**Problem description**
Set down each line from the start of the material exactly, please, up to and including the one that contains "Inductive exn : Type".

**Provided entries**
(** * pragma-sdk: the fetch / publish pipeline

    A shallow embedding of
      - pragma/core/mixins/oracle.py                (module [Oracle])
      - pragma/publisher/fetchers/cex.py            (module [Cex])
      - pragma/publisher/fetchers/coinbase.py       (module [Coinbase])
      - pragma/publisher/future_fetchers/okx.py     (module [Okx])
      - pragma/publisher/future_fetchers/binance.py (module [Binance])
    together with the pieces of the Python run time these functions rely
    on (module [Py]): exceptions as values, list slices, [int], [float]
    and float arithmetic, [str.split], [datetime.strptime].

    The definitions come first. The properties follow, in [OracleFacts]
    (pagination, the write guard, the read path) and in [FetcherFacts]
    (shape of the result lists, not-found, prices, expiry). *)

From Stdlib Require Import ZArith String Ascii Bool Lia Arith List.
From Stdlib Require Import Floats.SpecFloat.
From Stdlib Require Import Permutation.
Import ListNotations.
Local Open Scope string_scope.
Local Open Scope list_scope.
Local Open Scope Z_scope.

(* ===================================================================== *)
(** * Python run time *)
(* ===================================================================== *)

Module Py.

(** Exceptions raised by the modelled code, with their message. *)
Inductive exn : Type :=
| AttributeError (msg : string)
| ValueError (msg : string)
| TypeError (msg : string)
| KeyError (key : string)
| IndexError
| UnboundLocalError (name : string)
| ZeroDivisionError
| OverflowError
| ContentTypeError.

(** A computation without side effects either returns or raises. *)
Inductive py (A : Type) : Type :=
| Return (a : A)
| Raise (e : exn).
Arguments Return {A} a.
Arguments Raise {A} e.

Definition py_bind {A B} (r : py A) (k : A -> py B) : py B :=
  match r with
  | Return a => k a
  | Raise e => Raise e
  end.

(** [for x in l: acc = f acc x], stopping at the first exception. *)
Fixpoint for_each {A B} (f : B -> A -> py B) (l : list A) (acc : B)
  : py B :=
  match l with
  | [] => Return acc
  | x :: l' => py_bind (f acc x) (for_each f l')
  end.

(** [len(l)] as a Python integer. *)
Definition len {A} (l : list A) : Z := Z.of_nat (length l).

(** Index normalisation of [l[lo:hi]] (PySlice_AdjustIndices, step 1). *)
Definition clamp_index (n i : Z) : Z :=
  if i <? 0 then Z.max 0 (i + n) else Z.min i n.

(** [l[lo:hi]] *)
Definition slice {A} (l : list A) (lo hi : Z) : list A :=
  let lo' := clamp_index (len l) lo in
  let hi' := clamp_index (len l) hi in
  firstn (Z.to_nat (hi' - lo')) (skipn (Z.to_nat lo') l).


(** ** Strings *)

(** [sub in s] for two strings. *)
Fixpoint contains (sub s : string) : bool :=
  String.prefix sub s
  || match s with
     | EmptyString => false
     | String _ s' => contains sub s'
     end.

(** [s.split(sep)] for a separator of one character. *)
Fixpoint split (sep : ascii) (s : string) : list string :=
  match s with
  | EmptyString => [EmptyString]
  | String ch s' =>
      if Ascii.eqb ch sep then EmptyString :: split sep s'
      else match split sep s' with
           | [] => [String ch EmptyString]
           | w :: ws => String ch w :: ws
           end
  end.

(** [sep.join(parts)] *)
Definition join (sep : string) (parts : list string) : string :=
  String.concat sep parts.

Definition digit_of (ch : ascii) : option Z :=
  let n := Z.of_N (N_of_ascii ch) in
  if (48 <=? n) && (n <=? 57) then Some (n - 48) else None.

(** The digits at the head of [s], as a number and a count, and the rest
    of [s]; [acc] and [k] are the number and the count read so far. *)
Fixpoint read_digits (s : string) (acc : Z) (k : nat) : Z * nat * string :=
  match s with
  | EmptyString => (acc, k, s)
  | String ch s' =>
      match digit_of ch with
      | Some d => read_digits s' (10 * acc + d) (S k)
      | None => (acc, k, s)
      end
  end.

(** An optional sign at the head of [s]: is it a minus, and the rest. *)
Definition read_sign (s : string) : bool * string :=
  match s with
  | String "-" s' => (true, s')
  | String "+" s' => (false, s')
  | _ => (false, s)
  end.

(** The white space that [float] and [int] ignore at the two ends of a
    string (a string is a sequence of code points below 256): the code
    points 9 to 13 and 32, and the two above 127 that are spaces, 133 and
    160. *)
Definition is_space (ch : ascii) : bool :=
  let n := N_of_ascii ch in
  ((9 <=? n) && (n <=? 13) || (n =? 32) || (n =? 133) || (n =? 160))%N.

Fixpoint lstrip (s : string) : string :=
  match s with
  | String ch s' => if is_space ch then lstrip s' else s
  | EmptyString => s
  end.

Fixpoint rstrip (s : string) : string :=
  match s with
  | String ch s' =>
      match rstrip s' with
      | EmptyString => if is_space ch then EmptyString else String ch EmptyString
      | r => String ch r
      end
  | EmptyString => s
  end.

(** [s.strip()] *)
Definition strip (s : string) : string := rstrip (lstrip s).

(** ** Floats

    A Python float is an IEEE 754 binary64 value: [spec_float] at
    precision 53 and maximal exponent 1024, rounding to nearest, ties to
    even. *)
Definition prec : Z := 53.
Definition emax : Z := 1024.

Definition float : Type := spec_float.

(** The float nearest to the integer [z] (no overflow check). *)
Definition float_of_Z (z : Z) : float := binary_normalize prec emax z 0 false.

(** The float nearest to the quotient n / d of two integers, [0 < d]. *)
Definition float_of_quotient (n d : Z) : float :=
  match n with
  | Z0 => S754_zero false
  | Zpos _ =>
      let '(m, e, l) := SFdiv_core_binary prec emax n 0 d 0 in
      binary_round_aux prec emax false m e l
  | Zneg a =>
      let '(m, e, l) := SFdiv_core_binary prec emax (Zpos a) 0 d 0 in
      binary_round_aux prec emax true m e l
  end.

Definition is_finite (x : float) : bool :=
  match x with
  | S754_zero _ | S754_finite _ _ _ => true
  | _ => false
  end.

(** [float(z)] on an integer: OverflowError beyond the range of floats. *)
Definition float_of_int (z : Z) : py float :=
  let x := float_of_Z z in
  if is_finite x then Return x else Raise OverflowError.

(** [float(s)] on a string: between white space that is ignored, an
    optional sign, digits with an optional fraction, an optional exponent.
    The value denoted is rounded once, to the nearest float. (The
    spellings "inf", "infinity" and "nan" and underscores between digits,
    which Python accepts too, are not modelled: the model raises on them.) *)
Definition float_of_str (s : string) : py float :=
  let bad := Raise (ValueError ("could not convert string to float: " ++ s)%string) in
  let '(neg, s1) := read_sign (strip s) in
  let '(ip, ik, s2) := read_digits s1 0 0 in
  let '(m, fk, s3) :=
    match s2 with
    | String "." s2' => let '(m, k, r) := read_digits s2' ip 0 in (m, k, r)
    | _ => (ip, 0%nat, s2)
    end in
  if (ik + fk =? 0)%nat then bad
  else
    let exponent :=
      match s3 with
      | EmptyString => Some 0
      | String ch s3' =>
          if (Ascii.eqb ch "e" || Ascii.eqb ch "E")%bool then
            let '(eneg, s4) := read_sign s3' in
            let '(ev, ek, s5) := read_digits s4 0 0 in
            match ek, s5 with
            | S _, EmptyString => Some (if eneg then - ev else ev)
            | _, _ => None
            end
          else None
      end in
    match exponent with
    | None => bad
    | Some ex =>
        let e10 := ex - Z.of_nat fk in
        let n := if neg then - m else m in
        Return
          (if m =? 0 then S754_zero neg
           else if 0 <=? e10 then float_of_Z (n * 10 ^ e10)
           else float_of_quotient n (10 ^ (- e10)))
    end.

(** [x * y] and [x / y] on floats. *)
Definition fmul (x y : float) : float := SFmul prec emax x y.

Definition is_zero (x : float) : bool :=
  match x with S754_zero _ => true | _ => false end.

Definition fdiv (x y : float) : py float :=
  if is_zero y then Raise ZeroDivisionError else Return (SFdiv prec emax x y).

(** [a / b] on two integers: the float nearest to the quotient. *)
Definition int_truediv (a b : Z) : py float :=
  if b =? 0 then Raise ZeroDivisionError
  else
    let x := if b <? 0 then float_of_quotient (- a) (- b) else float_of_quotient a b in
    if is_finite x then Return x else Raise OverflowError.

(** [int(x)] on a float: truncation toward zero. *)
Definition int_of_float (x : float) : py Z :=
  match x with
  | S754_zero _ => Return 0
  | S754_finite s m e =>
      let a := if 0 <=? e then Z.shiftl (Zpos m) e else Z.shiftr (Zpos m) (- e) in
      Return (if s then - a else a)
  | S754_infinity _ => Raise OverflowError
  | S754_nan => Raise (ValueError "cannot convert float NaN to integer")
  end.

(** [int(s)] on a string: between white space that is ignored, an optional
    sign and decimal digits. (Underscores between digits, which Python
    accepts too, are not modelled: the model raises on them.) *)
Definition int_of_str (s : string) : py Z :=
  let '(neg, s1) := read_sign (strip s) in
  let '(v, k, rest) := read_digits s1 0 0 in
  match k, rest with
  | S _, EmptyString => Return (if neg then - v else v)
  | _, _ => Raise (ValueError ("invalid literal for int() with base 10: " ++ s)%string)
  end.


(** ** Values decoded from JSON *)

#[local] Unset Elimination Schemes.
Inductive value : Type :=
| VNone
| VBool (b : bool)
| VInt (z : Z)
| VFloat (x : float)
| VStr (s : string)
| VList (l : list value)
| VDict (d : list (string * value)).
#[local] Set Elimination Schemes.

**Exercise response**
(** * pragma-sdk: the fetch / publish pipeline

    A shallow embedding of
      - pragma/core/mixins/oracle.py                (module [Oracle])
      - pragma/publisher/fetchers/cex.py            (module [Cex])
      - pragma/publisher/fetchers/coinbase.py       (module [Coinbase])
      - pragma/publisher/future_fetchers/okx.py     (module [Okx])
      - pragma/publisher/future_fetchers/binance.py (module [Binance])
    together with the pieces of the Python run time these functions rely
    on (module [Py]): exceptions as values, list slices, [int], [float]
    and float arithmetic, [str.split], [datetime.strptime].

    The definitions come first. The properties follow, in [OracleFacts]
    (pagination, the write guard, the read path) and in [FetcherFacts]
    (shape of the result lists, not-found, prices, expiry). *)

From Stdlib Require Import ZArith String Ascii Bool Lia Arith List.
From Stdlib Require Import Floats.SpecFloat.
From Stdlib Require Import Permutation.
Import ListNotations.
Local Open Scope string_scope.
Local Open Scope list_scope.
Local Open Scope Z_scope.

(* ===================================================================== *)
(** * Python run time *)
(* ===================================================================== *)

Module Py.

(** Exceptions raised by the modelled code, with their message. *)
Inductive exn : Type :=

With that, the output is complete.